Question

The steady state output of the circuit shown in the figure is given by
$y\left(t\right)=A\left(\omega \right)sin(\omega t+\varphi (\omega \left)\right)$. If the amplitude $\left|A\right(\omega \left)\right|=0.25$, then the frequency $\omega$ is

• A. $\frac{1}{\sqrt{3}RC}$
• B. $\frac{2}{\sqrt{3}RC}$
• C. $\frac{1}{RC}$
• D. $\frac{2}{RC}$

Answer 1

The correct option is B $\frac{2}{\sqrt{3}RC}$


Applying KCL at node A, we get

$\frac{V_A-sin\omega t}{R}+\frac{V_A}{\frac{1}{j\omega C}}+\frac{V_A}{\frac{2}{j\omega C}}=0$ ...(i)

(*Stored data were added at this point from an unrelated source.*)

(* ===== verification/InstallProps.v ===== *)
(** * What an install pass does and does not do

    Which calls the parts of a pass of [Install] can make, the lemmas [InstallLocks] and
    [InstallRecords] share, and that mode none leaves kubelet alone. *)

From S2P Require Import Prelude Effects GoStrings GoStd GoTime GoPath Utf8 Json InstallerConfig Host HostLocks InstallerState Discover ProviderConfig Records KubeletUnit Restart EnvFile KubeletEnv Install.

(** ** The calls of the parts *)

(** The files of the plugin image and of the mounted Secrets, and the files of a process in
    [/proc]: what the installer reads other than as an operation of [files.go]. *)
Definition image_file (src : string) : bool := existsb (String.eqb src) [SourcePlugin; SourceCA; SourceClientCert; SourceClientKey].
Definition under_proc (p : string) : Prop := ∃ pid name, p = JoinPath (JoinPath ProcRoot pid) name.
Definition own_reads (call : hcall) : Prop :=
  match call with
  | CopyFile src _ _ | CopyFileIn src _ _ _ => image_file src = true
  | OsReadFile p => p = SourcePlugin ∨ under_proc p
  | _ => True
  end.

Definition is_lock (call : hcall) : bool := match call with LockFile _ _ | LockFileIn _ _ _ | Unlock _ => true | _ => false end.

(** Calls on the install's files, and calls that neither take nor release a lock. *)
Definition file_call (call : hcall) : Prop :=
  match call with
  | LockFile _ _ | LockFileIn _ _ _ | Unlock _ | Systemctl _ | HSleep _ | WriteForeignIn _ _ _ | WriteForeignFile _ _
  | WriteFileIn _ _ _ _ | RestoreHostFile _ _ | ReadPriorHostFile _ | ReadDir _ | Readlink _ => False
  | _ => own_reads call
  end.
Definition unlocked_call (call : hcall) : Prop := if is_lock call then False else own_reads call.
(** Those of the parts: they write neither a provider configuration nor an environment file. *)
Definition part_call (call : hcall) : Prop :=
  match call with WriteFileIn _ _ _ _ | WriteForeignIn _ _ _ | WriteForeignFile _ _ => False | _ => unlocked_call call end.

Lemma part_unlocked {A} (p : host A) : calls part_call p → calls unlocked_call p.
Proof. apply calls_mono. by intros []. Qed.
Lemma part_file {A} (p : host A) : calls file_call p → calls part_call p.
Proof. apply calls_mono. by intros []. Qed.

Lemma calls_hdefer {A B} P (cleanup : host B) (body : host A) : calls P cleanup → calls P body → calls P (hdefer cleanup body).
Proof. intros H1 H2. unfold hdefer. apply calls_bind; [done|]. intros r. apply calls_bind; [done|]. by intros. Qed.

Lemma calls_try {A} P (p : host (res A)) w k : calls P p → (∀ a, calls P (k a)) → calls P (try p w k).
Proof. intros H1 H2. unfold try. apply calls_bind; [done|]. intros [a|e]; [apply H2|done]. Qed.

Lemma calls_check P (p k : host (option gerr)) : calls P p → calls P k → calls P (check p k).
Proof. intros H1 H2. unfold check. apply calls_bind; [done|]. by intros [e|]. Qed.

(** [calls_go] walks a program: the known parts, calls and branches. *)
Create HintDb hcalls.
Ltac calls_go := repeat first
  [ exact I
  | solve [auto 4 with hcalls]
  | match goal with |- calls _ (hdefer _ _) => apply calls_hdefer end
  | match goal with |- calls _ (try _ _ _) => apply calls_try; [|intros ?] end
  | match goal with |- calls _ (check _ _) => apply calls_check end
  | apply calls_trigger; first [exact I | reflexivity | left; reflexivity | right; eexists _, _; reflexivity]
  | match goal with |- calls _ (mbind _ _) => apply calls_bind; [|intros ?] end
  | match goal with |- calls _ ?p => match p with context [match ?x with _ => _ end] =>
      lazymatch x with context [match _ with _ => _ end] => fail | _ => destruct x end end end ].

Section Calls.
Context (c : config).

(** The parts that only touch files. *)
Lemma calls_readRecord path : calls file_call (readRecord c path).
Proof. unfold readRecord. calls_go. Qed.
#[local] Hint Resolve calls_readRecord : hcalls.

Lemma calls_writeRecord dir r : calls file_call (writeRecord c dir r).
Proof. unfold writeRecord. calls_go. Qed.
#[local] Hint Resolve calls_writeRecord : hcalls.

Lemma calls_commitRecord dir e o : calls file_call (commitRecord c dir e o).
Proof. unfold commitRecord. calls_go. Qed.

Lemma calls_siblingIn dir entry : calls file_call (siblingIn c dir entry).
Proof. unfold siblingIn. calls_go. Qed.

Lemma calls_openConfigDir : calls file_call (openConfigDir c).
Proof. unfold openConfigDir. calls_go. Qed.
#[local] Hint Resolve calls_openConfigDir : hcalls.

Lemma calls_syncAuxFiles : calls file_call (syncAuxFiles c).
Proof. unfold syncAuxFiles. calls_go. Qed.
#[local] Hint Resolve calls_syncAuxFiles : hcalls.

Lemma calls_installFiles dir e o : calls file_call (installFiles c dir e o).
Proof. unfold installFiles, checkBinaryOwnership, installPluginBinary, beginRecord. calls_go. Qed.

Lemma calls_compose (P : hcall → Prop) name entry sibling cs ps : (∀ pm, calls P (sibling pm)) →
  calls P (compose name entry sibling cs ps).
Proof.
  intros Hs. revert cs. induction ps as [|p ps IH]; intros cs; cbn [compose]; [exact I|]. apply calls_bind; [|intros ?; apply IH].
  destruct (as_map p); [|exact I]. destruct (_ && _); [exact I|]. destruct (_ && _); [|exact I].
  apply calls_bind; [apply Hs|by intros].
Qed.

Section Documents.
Context (yu : string → res obj) (ym : obj → res string) (ju : string → res obj) (Sprint : option json → string).

Lemma calls_chartOwnedConfig (P : hcall → Prop) existing rendered entry sibling : (∀ pm, calls P (sibling pm)) →
  calls P (chartOwnedConfig yu ym ju existing rendered entry sibling).
Proof.
  intros Hs. unfold chartOwnedConfig, composeOwnConfig. apply calls_bind; [|by intros].
  destruct (yu existing) as [cur|]; [|exact I]. destruct (negb _); [exact I|]. destruct (providerList cur); [|exact I].
  destruct (as_string _) as [[|ch nm]|]; [exact I| |exact I]. apply calls_bind; [by apply calls_compose|by intros].
Qed.

Lemma calls_chartOwnedConfigIn dir own rendered entry : calls file_call (chartOwnedConfigIn c yu ym ju dir own rendered entry).
Proof.
  unfold chartOwnedConfigIn. apply calls_bind; [calls_go|]. intros [prior|e]; [|exact I]. destruct (negb _); [exact I|].
  apply calls_bind; [|by intros]. apply calls_chartOwnedConfig. apply calls_siblingIn.
Qed.

Lemma calls_bridge_names (P : hcall → Prop) name counts ps : (∀ f pm, counts = Some f → calls P (f pm)) →
  calls P (bridge_names Sprint name counts ps).
Proof.
  intros Hc. induction ps as [|p ps IH]; cbn [bridge_names]; [exact I|]. apply calls_bind.
  - destruct (as_map p); [|exact I]. destruct (_ && _); [|exact I]. destruct counts as [f|]; [by apply Hc|exact I].
  - intros b. apply calls_bind; [apply IH|by intros].
Qed.

Lemma calls_otherBridgeProviders (P : hcall → Prop) doc name counts : (∀ f pm, counts = Some f → calls P (f pm)) →
  calls P (otherBridgeProviders yu Sprint doc name counts).
Proof.
  intros Hc. unfold otherBridgeProviders. destruct (yu doc) as [cfg|]; [|exact I]. destruct (providerList cfg); [|exact I].
  by apply calls_bridge_names.
Qed.
End Documents.

(** ** Mode none leaves kubelet alone *)

Section Pass.
Context (yu : string → res obj) (ym : obj → res string) (ju : string → res obj) (Sprint : option json → string).
Context (ParseURL : string → res (string * string)) (ParseAddr : string → res addr) (error_text : gerr → string).
Notation run := (run c yu ym ju Sprint ParseURL ParseAddr error_text).

(** A call of mode none: a file of the install, its own configuration, or the lock of that. *)
Definition none_call (call : hcall) : Prop :=
  match call with
  | LockFileIn _ name _ => name = configFileName +:+ lockSuffix
  | Unlock _ | WriteFileIn _ _ _ _ => True
  | OsReadFile p => p = SourceConfig c ∨ file_call call
  | _ => file_call call
  end.

Lemma file_none {A} (p : host A) : calls file_call p → calls none_call p.
Proof. apply calls_mono. destruct c0; try done. by right. Qed.

#[local] Hint Resolve file_none calls_openConfigDir calls_installFiles calls_commitRecord calls_chartOwnedConfigIn : hcalls.

Lemma calls_runNone rendered entry : calls none_call (runNone c yu ym ju rendered entry).
Proof. unfold runNone, ownConfig. calls_go. Qed.

Lemma run_locked_none rendered entry : Mode c = modeNone →
  run_locked c yu ym ju Sprint error_text rendered entry = runNone c yu ym ju rendered entry.
Proof. intros Hm. unfold run_locked, resolve_mode. rewrite Hm. reflexivity. Qed.

Lemma calls_sync_ticks ticks : calls none_call (sync_ticks c ticks).
Proof. induction ticks as [|ticks IH]; [exact I|]. cbn [sync_ticks]. apply calls_bind; [apply file_none, calls_syncAuxFiles|by intros]. Qed.

Lemma calls_run_none : Mode c = modeNone → calls none_call run.
Proof.
  intros Hm. unfold Install.run. apply calls_try; [unfold load_entry; calls_go|]. intros [rendered entry].
  rewrite Hm. change (String.eqb modeNone modeNone) with true. cbv iota. rewrite run_locked_none by done. apply calls_runNone.
Qed.

(** A pass in mode none, and every pass of the sync loop, makes no call but those on its own
    files and its own configuration's lock: it runs no systemctl, inspects no process,
    takes no node lock, and edits no environment file. *)
Theorem none_leaves_kubelet interval ticks : Mode c = modeNone →
  calls none_call run ∧ calls none_call (runSync c interval ticks).
Proof.
  intros Hm. split.
  - by apply calls_run_none.
  - unfold runSync. destruct (interval <=? 0); [exact I|]. apply calls_bind; [apply calls_sync_ticks|by intros].
Qed.
End Pass.
End Calls.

$V_A[\frac{1}{R}+j\omega C+\frac{j\omega C}{2}]=\frac{sin\omega t}{R}=\frac{1\angle 0^{\circ }}{R}$

$V_A=\frac{2}{2+3RC.j\omega }$ ...(ii)

$AlsoY=\frac{V_A}{2}=\frac{1}{2+3j\omega RC}$ ...(iii)

$\because \left|A\right(\omega \left)\right|=\frac{1}{4}$

$\therefore \frac{1}{4}=\frac{1}{\sqrt{4+9{\omega }^2(RC{)}^2}}$

$or\omega =\frac{2}{\sqrt{3}RC}$